Data to use:
-- Opening Marker --

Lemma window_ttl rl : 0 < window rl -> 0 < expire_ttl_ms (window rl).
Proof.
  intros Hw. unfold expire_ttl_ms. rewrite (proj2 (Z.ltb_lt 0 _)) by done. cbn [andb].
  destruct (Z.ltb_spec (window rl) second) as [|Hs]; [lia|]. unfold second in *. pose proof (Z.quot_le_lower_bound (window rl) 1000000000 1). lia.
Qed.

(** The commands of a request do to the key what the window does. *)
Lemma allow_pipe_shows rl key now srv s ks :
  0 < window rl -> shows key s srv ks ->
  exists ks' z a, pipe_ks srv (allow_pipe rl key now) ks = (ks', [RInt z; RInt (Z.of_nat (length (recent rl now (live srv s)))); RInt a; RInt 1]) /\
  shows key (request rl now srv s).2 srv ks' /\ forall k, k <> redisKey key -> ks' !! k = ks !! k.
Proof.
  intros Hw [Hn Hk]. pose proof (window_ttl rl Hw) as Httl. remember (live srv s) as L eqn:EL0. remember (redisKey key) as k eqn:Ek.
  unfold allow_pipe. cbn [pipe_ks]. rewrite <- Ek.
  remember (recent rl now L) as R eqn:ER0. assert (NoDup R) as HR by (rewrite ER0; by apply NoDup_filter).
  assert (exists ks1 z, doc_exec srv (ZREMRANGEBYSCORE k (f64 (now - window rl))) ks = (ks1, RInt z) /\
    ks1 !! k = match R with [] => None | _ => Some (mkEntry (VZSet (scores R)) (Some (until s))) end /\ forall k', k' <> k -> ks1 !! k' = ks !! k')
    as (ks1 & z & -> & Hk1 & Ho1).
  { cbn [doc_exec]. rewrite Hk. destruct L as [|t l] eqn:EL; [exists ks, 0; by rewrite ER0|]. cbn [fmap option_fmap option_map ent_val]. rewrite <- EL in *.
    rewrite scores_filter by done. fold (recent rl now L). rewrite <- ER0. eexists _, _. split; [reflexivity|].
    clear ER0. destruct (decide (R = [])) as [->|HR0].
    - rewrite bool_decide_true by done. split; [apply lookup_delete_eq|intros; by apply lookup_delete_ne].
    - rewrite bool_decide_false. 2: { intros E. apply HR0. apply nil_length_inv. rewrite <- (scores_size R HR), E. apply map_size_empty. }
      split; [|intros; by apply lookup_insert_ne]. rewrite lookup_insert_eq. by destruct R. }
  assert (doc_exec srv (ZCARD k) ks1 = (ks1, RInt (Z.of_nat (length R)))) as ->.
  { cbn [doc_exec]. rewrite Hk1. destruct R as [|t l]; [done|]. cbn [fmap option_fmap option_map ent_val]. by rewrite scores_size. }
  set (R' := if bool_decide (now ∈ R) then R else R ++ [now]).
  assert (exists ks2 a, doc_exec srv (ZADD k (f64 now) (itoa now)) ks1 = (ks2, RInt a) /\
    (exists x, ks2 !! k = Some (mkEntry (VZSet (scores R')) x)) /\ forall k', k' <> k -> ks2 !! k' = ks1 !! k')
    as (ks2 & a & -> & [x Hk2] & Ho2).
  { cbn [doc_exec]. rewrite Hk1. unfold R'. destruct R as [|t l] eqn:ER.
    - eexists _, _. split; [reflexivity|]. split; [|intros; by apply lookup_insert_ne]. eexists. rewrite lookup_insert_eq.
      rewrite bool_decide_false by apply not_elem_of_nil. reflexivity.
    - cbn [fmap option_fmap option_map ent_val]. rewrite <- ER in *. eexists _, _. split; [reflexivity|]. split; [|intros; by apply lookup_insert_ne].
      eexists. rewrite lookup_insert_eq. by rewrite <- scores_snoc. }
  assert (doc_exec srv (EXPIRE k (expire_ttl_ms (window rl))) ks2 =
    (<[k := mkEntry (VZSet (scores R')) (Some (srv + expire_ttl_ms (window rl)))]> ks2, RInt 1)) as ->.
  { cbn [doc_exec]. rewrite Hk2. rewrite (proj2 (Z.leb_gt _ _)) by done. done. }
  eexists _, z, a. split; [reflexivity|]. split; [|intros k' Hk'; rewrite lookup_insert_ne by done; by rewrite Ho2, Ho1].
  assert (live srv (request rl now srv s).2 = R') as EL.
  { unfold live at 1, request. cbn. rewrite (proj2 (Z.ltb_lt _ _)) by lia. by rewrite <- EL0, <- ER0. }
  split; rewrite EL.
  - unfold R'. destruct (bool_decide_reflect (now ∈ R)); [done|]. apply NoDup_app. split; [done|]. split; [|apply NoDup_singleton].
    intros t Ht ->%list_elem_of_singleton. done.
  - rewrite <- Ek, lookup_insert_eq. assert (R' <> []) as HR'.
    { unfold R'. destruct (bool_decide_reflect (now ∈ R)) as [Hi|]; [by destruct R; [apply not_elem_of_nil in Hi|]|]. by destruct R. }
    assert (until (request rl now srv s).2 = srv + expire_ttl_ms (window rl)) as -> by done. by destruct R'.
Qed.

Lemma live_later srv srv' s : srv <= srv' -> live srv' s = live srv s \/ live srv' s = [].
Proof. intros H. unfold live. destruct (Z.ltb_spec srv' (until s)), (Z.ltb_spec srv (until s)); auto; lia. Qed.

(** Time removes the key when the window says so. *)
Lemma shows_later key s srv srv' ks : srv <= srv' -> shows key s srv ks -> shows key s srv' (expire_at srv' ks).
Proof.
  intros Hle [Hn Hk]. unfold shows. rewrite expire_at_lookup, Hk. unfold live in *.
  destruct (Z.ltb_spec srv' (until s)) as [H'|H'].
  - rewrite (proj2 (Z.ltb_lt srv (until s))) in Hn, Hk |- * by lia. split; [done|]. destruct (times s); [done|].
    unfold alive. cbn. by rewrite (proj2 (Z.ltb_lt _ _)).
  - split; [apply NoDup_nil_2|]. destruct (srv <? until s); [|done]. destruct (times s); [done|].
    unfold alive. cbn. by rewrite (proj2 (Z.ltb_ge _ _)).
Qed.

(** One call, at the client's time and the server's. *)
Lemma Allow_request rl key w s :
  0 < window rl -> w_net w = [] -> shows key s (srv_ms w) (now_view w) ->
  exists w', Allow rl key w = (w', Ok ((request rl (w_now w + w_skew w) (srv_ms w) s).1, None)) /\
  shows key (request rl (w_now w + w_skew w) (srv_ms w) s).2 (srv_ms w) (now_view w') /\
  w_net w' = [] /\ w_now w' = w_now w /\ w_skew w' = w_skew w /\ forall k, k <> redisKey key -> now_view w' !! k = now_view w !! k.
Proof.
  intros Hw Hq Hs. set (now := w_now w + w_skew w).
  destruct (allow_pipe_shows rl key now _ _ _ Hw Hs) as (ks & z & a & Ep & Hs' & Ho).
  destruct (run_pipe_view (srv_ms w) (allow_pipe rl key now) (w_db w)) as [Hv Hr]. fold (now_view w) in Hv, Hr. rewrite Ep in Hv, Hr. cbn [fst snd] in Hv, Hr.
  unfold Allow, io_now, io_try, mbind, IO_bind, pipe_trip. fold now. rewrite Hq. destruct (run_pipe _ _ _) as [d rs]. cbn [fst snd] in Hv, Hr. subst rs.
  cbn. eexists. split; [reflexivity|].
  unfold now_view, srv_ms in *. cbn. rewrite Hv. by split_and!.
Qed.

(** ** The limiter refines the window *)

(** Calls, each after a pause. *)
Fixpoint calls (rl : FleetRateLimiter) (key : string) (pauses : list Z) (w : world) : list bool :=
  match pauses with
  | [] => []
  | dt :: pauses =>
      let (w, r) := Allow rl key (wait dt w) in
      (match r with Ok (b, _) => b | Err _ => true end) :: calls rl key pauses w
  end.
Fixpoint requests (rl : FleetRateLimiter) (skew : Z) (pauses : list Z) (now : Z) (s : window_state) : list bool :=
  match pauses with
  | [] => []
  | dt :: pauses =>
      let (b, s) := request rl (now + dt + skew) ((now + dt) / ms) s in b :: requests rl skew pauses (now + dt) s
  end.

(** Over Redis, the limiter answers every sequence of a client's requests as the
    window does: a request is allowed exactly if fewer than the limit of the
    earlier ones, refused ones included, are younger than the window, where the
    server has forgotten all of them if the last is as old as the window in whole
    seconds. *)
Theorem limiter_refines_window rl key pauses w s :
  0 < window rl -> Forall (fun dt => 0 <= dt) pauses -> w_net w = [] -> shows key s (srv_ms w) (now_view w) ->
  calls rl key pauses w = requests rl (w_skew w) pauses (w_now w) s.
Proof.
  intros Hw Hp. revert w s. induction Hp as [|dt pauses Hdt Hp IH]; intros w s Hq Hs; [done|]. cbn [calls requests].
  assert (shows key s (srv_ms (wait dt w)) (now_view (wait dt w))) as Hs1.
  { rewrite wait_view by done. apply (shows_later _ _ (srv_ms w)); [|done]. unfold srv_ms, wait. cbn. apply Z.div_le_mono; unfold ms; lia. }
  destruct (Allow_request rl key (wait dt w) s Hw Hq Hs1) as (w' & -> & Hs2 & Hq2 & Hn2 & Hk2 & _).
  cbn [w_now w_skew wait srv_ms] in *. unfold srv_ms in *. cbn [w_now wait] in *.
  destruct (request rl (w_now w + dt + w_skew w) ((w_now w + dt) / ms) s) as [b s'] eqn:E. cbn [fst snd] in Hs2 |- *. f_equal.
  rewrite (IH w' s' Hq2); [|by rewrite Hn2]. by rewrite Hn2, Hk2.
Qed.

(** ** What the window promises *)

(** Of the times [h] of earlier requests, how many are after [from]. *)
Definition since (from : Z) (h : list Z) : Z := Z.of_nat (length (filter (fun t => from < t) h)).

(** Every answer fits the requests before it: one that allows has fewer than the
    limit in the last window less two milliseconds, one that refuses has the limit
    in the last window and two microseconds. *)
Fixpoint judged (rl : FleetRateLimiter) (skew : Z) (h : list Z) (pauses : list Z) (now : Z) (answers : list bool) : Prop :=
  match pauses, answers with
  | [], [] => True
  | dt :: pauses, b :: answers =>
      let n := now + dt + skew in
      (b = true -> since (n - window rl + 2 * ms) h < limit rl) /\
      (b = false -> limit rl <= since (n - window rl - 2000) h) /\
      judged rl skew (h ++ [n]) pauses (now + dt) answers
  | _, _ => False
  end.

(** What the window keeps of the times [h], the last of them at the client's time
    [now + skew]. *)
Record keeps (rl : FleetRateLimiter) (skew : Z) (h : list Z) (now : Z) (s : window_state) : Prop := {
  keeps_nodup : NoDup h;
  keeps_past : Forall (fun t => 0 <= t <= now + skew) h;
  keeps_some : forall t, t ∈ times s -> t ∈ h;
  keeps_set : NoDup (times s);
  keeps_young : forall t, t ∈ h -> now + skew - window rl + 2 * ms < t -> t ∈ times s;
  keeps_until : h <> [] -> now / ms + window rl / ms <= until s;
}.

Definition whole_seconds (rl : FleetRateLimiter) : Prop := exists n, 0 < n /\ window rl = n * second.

-- Closing Marker --

What you are asked to do: Wherever the string "Definition" turns up in the material, copy the whole line.

Problem solution:
Definition since (from : Z) (h : list Z) : Z := Z.of_nat (length (filter (fun t => from < t) h)).
Definition whole_seconds (rl : FleetRateLimiter) : Prop := exists n, 0 < n /\ window rl = n * second.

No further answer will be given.